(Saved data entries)
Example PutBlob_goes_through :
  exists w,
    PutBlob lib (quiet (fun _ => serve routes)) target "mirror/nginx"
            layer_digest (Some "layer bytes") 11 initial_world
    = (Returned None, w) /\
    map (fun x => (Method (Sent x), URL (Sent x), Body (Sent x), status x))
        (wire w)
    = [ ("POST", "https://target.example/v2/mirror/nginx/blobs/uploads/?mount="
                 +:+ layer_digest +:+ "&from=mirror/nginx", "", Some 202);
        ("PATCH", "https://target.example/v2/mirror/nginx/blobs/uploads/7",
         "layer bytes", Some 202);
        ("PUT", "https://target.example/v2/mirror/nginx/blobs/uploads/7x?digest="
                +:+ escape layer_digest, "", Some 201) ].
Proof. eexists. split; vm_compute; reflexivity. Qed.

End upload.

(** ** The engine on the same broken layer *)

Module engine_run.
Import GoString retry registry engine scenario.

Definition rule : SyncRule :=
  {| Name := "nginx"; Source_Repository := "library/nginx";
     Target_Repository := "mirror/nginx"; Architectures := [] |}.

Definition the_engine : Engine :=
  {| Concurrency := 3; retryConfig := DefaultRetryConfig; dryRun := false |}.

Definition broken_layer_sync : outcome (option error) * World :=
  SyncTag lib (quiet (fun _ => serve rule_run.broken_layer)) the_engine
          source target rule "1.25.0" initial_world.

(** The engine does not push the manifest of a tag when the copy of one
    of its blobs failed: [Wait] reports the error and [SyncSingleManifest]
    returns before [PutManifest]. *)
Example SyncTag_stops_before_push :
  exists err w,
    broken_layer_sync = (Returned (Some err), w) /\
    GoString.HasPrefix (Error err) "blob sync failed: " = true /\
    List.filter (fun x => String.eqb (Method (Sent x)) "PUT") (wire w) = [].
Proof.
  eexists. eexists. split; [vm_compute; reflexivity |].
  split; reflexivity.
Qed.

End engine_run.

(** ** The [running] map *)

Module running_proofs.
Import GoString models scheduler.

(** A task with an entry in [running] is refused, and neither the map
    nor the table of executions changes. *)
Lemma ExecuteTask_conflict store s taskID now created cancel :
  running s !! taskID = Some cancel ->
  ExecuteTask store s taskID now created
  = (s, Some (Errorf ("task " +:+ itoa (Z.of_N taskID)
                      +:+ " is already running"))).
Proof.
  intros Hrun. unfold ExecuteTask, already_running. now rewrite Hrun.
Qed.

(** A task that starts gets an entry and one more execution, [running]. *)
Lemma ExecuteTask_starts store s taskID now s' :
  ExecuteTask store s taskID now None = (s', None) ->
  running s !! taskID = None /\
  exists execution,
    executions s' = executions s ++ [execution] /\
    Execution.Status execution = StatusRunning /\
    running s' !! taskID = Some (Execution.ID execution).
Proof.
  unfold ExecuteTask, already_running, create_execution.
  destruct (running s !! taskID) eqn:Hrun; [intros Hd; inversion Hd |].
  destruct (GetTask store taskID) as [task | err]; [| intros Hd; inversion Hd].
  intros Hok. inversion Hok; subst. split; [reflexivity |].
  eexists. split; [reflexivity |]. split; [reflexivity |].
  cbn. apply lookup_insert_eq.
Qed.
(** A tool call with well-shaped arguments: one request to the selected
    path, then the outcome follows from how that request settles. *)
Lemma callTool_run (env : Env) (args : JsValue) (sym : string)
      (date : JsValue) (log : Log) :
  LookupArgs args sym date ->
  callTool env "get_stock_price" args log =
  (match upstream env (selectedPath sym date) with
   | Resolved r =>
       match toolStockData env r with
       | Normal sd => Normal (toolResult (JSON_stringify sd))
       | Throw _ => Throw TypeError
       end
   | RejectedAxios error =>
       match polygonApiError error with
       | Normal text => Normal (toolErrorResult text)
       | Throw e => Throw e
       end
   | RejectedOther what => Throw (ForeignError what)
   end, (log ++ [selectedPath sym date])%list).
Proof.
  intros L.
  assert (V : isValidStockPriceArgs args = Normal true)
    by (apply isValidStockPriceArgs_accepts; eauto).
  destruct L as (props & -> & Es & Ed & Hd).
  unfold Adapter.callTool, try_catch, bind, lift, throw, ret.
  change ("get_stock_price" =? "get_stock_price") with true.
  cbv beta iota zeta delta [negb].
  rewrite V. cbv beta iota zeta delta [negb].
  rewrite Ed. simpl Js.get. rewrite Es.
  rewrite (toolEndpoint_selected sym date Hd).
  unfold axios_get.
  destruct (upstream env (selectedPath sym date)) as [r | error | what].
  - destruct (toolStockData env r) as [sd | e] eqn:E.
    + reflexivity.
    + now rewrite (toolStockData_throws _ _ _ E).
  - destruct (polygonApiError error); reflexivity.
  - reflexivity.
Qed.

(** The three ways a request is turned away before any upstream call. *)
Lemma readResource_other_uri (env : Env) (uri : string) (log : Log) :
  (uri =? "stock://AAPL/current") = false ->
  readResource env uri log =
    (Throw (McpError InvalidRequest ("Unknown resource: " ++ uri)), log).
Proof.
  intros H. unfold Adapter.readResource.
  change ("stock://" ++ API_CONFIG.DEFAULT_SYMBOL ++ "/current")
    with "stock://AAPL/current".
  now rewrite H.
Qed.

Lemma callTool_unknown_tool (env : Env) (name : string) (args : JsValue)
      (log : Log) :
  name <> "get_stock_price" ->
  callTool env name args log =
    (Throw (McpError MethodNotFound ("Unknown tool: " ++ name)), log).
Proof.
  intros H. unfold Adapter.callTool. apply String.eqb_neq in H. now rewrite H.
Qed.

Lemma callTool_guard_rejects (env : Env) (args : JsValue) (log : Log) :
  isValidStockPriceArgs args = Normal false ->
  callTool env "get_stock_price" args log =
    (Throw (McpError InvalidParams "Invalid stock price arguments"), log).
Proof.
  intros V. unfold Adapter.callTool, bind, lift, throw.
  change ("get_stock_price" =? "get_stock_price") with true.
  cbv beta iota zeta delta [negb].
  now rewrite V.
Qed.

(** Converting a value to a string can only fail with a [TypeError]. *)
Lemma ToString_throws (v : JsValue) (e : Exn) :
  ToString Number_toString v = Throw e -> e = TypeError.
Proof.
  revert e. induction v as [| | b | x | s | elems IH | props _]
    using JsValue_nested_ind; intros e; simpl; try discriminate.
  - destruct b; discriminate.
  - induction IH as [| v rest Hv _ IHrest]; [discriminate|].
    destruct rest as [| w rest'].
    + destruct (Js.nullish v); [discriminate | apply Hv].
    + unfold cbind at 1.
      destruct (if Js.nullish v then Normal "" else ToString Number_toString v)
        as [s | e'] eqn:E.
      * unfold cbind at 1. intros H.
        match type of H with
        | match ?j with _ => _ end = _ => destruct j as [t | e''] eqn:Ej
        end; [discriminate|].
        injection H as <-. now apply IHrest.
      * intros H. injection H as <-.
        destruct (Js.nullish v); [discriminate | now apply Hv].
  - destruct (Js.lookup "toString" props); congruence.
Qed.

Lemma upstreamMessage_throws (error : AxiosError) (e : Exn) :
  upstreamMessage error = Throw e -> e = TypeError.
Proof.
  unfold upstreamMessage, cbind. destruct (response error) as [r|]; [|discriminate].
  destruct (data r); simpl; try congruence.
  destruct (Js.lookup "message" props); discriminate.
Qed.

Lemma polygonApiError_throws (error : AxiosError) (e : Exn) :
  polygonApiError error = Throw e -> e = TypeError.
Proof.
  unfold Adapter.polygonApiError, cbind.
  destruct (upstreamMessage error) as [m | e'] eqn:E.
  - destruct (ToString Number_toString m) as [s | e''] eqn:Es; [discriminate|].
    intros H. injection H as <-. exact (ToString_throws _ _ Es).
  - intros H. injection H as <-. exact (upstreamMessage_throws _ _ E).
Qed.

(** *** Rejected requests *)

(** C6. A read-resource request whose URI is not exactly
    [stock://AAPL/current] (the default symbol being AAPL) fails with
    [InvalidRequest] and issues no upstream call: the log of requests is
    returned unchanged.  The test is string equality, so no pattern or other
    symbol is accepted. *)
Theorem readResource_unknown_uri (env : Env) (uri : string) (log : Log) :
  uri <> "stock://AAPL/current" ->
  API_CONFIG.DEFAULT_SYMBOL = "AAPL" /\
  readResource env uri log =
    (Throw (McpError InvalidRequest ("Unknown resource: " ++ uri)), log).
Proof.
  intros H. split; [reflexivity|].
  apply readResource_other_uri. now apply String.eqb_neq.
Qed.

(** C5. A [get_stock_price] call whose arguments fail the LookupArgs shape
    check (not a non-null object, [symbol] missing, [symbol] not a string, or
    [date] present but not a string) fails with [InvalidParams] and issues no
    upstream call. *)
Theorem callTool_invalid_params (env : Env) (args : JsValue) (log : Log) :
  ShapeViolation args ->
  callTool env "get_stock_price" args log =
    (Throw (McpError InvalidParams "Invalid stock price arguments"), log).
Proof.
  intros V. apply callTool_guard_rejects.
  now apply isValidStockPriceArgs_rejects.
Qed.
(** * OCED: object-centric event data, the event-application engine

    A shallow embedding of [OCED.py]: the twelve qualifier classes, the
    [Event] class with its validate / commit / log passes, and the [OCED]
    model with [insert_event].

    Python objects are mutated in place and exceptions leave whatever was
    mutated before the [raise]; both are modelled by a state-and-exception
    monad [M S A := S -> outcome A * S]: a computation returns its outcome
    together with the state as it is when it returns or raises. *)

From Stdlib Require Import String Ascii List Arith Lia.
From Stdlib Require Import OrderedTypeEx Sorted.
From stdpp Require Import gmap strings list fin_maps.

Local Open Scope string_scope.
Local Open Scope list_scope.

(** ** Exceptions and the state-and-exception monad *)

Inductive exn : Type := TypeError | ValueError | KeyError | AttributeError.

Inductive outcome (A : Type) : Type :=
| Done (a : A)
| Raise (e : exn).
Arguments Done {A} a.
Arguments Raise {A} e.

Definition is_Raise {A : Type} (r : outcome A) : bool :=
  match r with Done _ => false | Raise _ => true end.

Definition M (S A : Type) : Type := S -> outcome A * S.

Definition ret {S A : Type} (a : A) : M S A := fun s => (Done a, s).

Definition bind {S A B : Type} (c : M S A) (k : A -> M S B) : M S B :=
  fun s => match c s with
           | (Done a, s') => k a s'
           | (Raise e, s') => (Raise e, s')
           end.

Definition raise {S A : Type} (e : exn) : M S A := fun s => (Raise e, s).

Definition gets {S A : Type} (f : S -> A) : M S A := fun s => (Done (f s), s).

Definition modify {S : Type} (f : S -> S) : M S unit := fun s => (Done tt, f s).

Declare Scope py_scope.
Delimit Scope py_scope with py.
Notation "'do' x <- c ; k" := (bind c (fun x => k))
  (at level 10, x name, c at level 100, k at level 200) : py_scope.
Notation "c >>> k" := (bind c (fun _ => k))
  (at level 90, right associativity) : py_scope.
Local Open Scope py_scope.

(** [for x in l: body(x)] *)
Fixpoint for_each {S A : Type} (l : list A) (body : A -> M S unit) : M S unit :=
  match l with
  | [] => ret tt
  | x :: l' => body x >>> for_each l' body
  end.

Task description: Above are the entries; count how many of their lines contain the word "Require" and give only that number.

Answer for this exercise: 3